Winger había dejado que los pobladores de la villa se hicieran cargo de las mandrágoras paralizadas por el señor Bollingen. De todas excepto de una, que era la que ahora estaban siguiendo.
El joven mago había aprendido mucho durante el incidente del anfiteatro. Por un lado, había constatado que con sus hechizos de fuego era capaz de enfrentarse a unas cinco mandrágoras a la vez. Por otra parte, todavía estaba el inconveniente del violín de Dinkens y su capacidad para controlar los movimientos de su oponente. Ahí era donde la participación del señor Bollingen se volvía imprescindible.
—Todavía quedan tres cuartos de tanque —informó el inventor sopesando el tanque de su artefacto metálico—, pero no creo que alcance para rociar a todos esos monstruos.

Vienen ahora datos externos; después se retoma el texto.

(** [resolve] is [resolveLifecycleHostVersion] under the deadline of the tier. *)
Definition prepare (coords : Coordinates) (env : result EnvError HookEnvironment)
    (args : list string) (budget : Profile)
    (resolve : Duration -> result GoError string) : Outcome + Prepared :=
  let failure := lifecycleFailurePolicy coords in
  let continuation := lifecycleContinuation coords failure in
  let policy := match env with Ok e => he_FaultPolicy e | Err _ => FaultFailOpen end in
  let fault cause :=
    inl (lifecycleFault coords failure policy continuation FaultStageNotRecorded (Some cause)) in
  match env with
  | Err e => fault (caused coords (EnvironmentInvalid e) [])
  | Ok e =>
      if negb (length args =? 0)%nat then fault (caused coords (PositionalArguments args) [])
      else
        let budget := if Profile_IsZero budget
                      then default budget ProductionProfile else budget in
        let adjusted := if negb (Override_IsZero (he_BudgetOverride e))
                        then WithOverride budget (he_BudgetOverride e) else Ok budget in
        match adjusted with
        | Err err => fault (caused coords (OverrideRejected err) [])
        | Ok budget =>
            let tier := hookInvocation budget in
            match resolve tier with
            | Err err => fault err
            | Ok version =>
                inr (mk_Prepared (mk_Coordinates (co_Harness coords) (co_Event coords) version)
                       failure policy continuation
                       (String.eqb (he_WriteLane e) WriteLaneDirect) tier
                       (lifecycleLaneConnectTimeout budget))
            end
        end
  end.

—No quiero que lo emplees sobre ellos, Bollingen —repuso Winger, confiado. Creía haber descubierto el secreto del violín de Dinkens.
La tarde avanzaba veloz, pero aún quedaban algunas horas antes del anochecer. Por lo visto aquellas criaturas eran pura fuerza física y poco cerebro, pues la mandrágora no se había percatado de sus perseguidores. La criatura fue introduciéndolos más y más en la arboleda hasta que se toparon con un arroyuelo. Siguieron por el camino de la ribera un corto trecho y llegaron a lo que parecía ser la entrada a una gruta subterránea. La mandrágora saltó a las aguas e ingresó por el agujero en la roca.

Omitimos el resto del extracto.